● **Exercise**: Word for word, retype the lines from the one containing "mcp_authorized (act_credential_hash active) st = true ->" to the last line of the data below, both ends included.

● **Data for this exercise**:
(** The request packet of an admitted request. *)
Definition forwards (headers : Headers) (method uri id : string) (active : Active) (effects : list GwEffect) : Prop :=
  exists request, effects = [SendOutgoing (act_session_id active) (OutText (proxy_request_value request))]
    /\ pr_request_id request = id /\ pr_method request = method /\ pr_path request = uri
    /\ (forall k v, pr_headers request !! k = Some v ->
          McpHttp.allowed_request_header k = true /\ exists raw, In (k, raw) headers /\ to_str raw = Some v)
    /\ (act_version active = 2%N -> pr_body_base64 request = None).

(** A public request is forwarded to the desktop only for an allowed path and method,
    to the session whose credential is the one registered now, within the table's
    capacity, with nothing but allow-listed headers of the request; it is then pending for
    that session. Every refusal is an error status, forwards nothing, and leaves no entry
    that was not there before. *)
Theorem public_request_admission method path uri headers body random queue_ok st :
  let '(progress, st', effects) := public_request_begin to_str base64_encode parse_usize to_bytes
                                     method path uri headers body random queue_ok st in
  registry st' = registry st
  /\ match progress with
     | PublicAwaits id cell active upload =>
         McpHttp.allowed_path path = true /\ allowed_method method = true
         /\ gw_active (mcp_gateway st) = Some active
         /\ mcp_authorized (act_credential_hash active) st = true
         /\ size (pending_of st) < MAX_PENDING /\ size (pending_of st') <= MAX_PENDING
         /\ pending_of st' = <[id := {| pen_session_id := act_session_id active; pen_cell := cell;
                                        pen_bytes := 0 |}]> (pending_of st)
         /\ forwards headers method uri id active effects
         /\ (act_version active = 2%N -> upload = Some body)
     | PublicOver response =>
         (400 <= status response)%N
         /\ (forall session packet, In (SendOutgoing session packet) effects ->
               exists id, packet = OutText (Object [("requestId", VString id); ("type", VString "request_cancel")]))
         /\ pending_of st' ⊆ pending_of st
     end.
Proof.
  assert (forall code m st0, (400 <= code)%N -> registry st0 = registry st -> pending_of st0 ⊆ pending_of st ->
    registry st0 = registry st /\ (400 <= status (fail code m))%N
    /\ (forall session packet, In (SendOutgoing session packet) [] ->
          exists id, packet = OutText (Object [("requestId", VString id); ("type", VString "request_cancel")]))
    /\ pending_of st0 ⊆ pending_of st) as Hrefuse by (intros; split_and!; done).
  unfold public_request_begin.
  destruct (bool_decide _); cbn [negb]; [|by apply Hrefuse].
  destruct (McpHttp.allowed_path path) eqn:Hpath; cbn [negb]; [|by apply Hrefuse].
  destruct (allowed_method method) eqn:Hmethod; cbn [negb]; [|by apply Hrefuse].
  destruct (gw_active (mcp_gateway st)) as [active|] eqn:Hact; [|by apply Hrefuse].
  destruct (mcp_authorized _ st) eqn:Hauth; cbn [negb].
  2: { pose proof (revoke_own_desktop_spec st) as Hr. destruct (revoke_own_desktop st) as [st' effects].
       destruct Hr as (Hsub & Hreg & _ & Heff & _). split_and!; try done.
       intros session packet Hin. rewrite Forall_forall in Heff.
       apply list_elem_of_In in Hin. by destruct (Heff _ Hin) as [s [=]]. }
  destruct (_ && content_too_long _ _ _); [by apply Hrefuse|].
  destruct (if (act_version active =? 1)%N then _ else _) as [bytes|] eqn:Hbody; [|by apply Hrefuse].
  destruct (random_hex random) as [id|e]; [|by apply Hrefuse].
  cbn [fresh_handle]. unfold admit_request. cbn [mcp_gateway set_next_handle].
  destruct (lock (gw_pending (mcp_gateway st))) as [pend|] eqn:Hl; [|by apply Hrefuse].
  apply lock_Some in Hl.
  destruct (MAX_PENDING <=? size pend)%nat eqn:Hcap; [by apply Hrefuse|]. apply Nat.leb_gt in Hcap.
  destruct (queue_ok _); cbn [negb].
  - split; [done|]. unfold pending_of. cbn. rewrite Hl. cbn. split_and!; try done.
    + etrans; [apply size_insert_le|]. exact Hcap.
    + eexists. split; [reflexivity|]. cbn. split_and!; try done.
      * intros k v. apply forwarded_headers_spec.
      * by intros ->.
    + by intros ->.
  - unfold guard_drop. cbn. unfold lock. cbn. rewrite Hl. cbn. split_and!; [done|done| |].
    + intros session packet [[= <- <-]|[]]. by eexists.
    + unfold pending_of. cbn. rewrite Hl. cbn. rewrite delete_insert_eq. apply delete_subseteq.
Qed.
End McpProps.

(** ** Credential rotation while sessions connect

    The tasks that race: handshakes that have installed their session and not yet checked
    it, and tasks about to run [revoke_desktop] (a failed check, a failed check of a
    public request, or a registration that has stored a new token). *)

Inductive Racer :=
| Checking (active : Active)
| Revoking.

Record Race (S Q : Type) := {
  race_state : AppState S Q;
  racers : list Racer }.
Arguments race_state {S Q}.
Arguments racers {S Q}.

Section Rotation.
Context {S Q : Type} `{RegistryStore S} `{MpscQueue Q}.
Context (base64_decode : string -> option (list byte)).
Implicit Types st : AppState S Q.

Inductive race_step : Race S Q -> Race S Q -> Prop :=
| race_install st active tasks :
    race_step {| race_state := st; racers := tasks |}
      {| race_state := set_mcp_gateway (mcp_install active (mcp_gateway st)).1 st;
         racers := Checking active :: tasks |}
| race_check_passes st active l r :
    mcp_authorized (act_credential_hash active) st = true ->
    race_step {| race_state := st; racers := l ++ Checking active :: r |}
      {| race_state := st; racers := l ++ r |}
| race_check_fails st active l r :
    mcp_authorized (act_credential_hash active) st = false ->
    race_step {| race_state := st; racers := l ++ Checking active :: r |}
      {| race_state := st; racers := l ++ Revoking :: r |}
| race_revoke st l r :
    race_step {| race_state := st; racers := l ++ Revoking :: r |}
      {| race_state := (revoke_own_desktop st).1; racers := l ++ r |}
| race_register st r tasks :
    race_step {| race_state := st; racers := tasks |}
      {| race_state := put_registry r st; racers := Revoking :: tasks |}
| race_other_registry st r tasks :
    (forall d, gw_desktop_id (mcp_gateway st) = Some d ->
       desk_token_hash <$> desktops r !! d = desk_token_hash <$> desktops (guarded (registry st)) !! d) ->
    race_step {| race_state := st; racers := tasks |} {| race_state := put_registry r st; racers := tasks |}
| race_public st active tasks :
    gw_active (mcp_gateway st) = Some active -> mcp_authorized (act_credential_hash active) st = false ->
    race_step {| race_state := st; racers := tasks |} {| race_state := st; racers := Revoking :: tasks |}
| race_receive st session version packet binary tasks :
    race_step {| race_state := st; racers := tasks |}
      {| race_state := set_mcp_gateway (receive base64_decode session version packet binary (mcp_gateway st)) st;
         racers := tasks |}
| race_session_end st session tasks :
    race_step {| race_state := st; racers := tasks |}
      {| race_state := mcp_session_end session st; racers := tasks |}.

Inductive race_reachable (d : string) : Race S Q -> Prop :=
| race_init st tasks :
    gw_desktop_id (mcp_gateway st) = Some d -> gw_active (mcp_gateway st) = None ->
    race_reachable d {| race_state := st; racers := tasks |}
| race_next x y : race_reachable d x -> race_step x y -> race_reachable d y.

● **Answer**:
    mcp_authorized (act_credential_hash active) st = true ->
    race_step {| race_state := st; racers := l ++ Checking active :: r |}
      {| race_state := st; racers := l ++ r |}
| race_check_fails st active l r :
    mcp_authorized (act_credential_hash active) st = false ->
    race_step {| race_state := st; racers := l ++ Checking active :: r |}
      {| race_state := st; racers := l ++ Revoking :: r |}
| race_revoke st l r :
    race_step {| race_state := st; racers := l ++ Revoking :: r |}
      {| race_state := (revoke_own_desktop st).1; racers := l ++ r |}
| race_register st r tasks :
    race_step {| race_state := st; racers := tasks |}
      {| race_state := put_registry r st; racers := Revoking :: tasks |}
| race_other_registry st r tasks :
    (forall d, gw_desktop_id (mcp_gateway st) = Some d ->
       desk_token_hash <$> desktops r !! d = desk_token_hash <$> desktops (guarded (registry st)) !! d) ->
    race_step {| race_state := st; racers := tasks |} {| race_state := put_registry r st; racers := tasks |}
| race_public st active tasks :
    gw_active (mcp_gateway st) = Some active -> mcp_authorized (act_credential_hash active) st = false ->
    race_step {| race_state := st; racers := tasks |} {| race_state := st; racers := Revoking :: tasks |}
| race_receive st session version packet binary tasks :
    race_step {| race_state := st; racers := tasks |}
      {| race_state := set_mcp_gateway (receive base64_decode session version packet binary (mcp_gateway st)) st;
         racers := tasks |}
| race_session_end st session tasks :
    race_step {| race_state := st; racers := tasks |}
      {| race_state := mcp_session_end session st; racers := tasks |}.

Inductive race_reachable (d : string) : Race S Q -> Prop :=
| race_init st tasks :
    gw_desktop_id (mcp_gateway st) = Some d -> gw_active (mcp_gateway st) = None ->
    race_reachable d {| race_state := st; racers := tasks |}
| race_next x y : race_reachable d x -> race_step x y -> race_reachable d y.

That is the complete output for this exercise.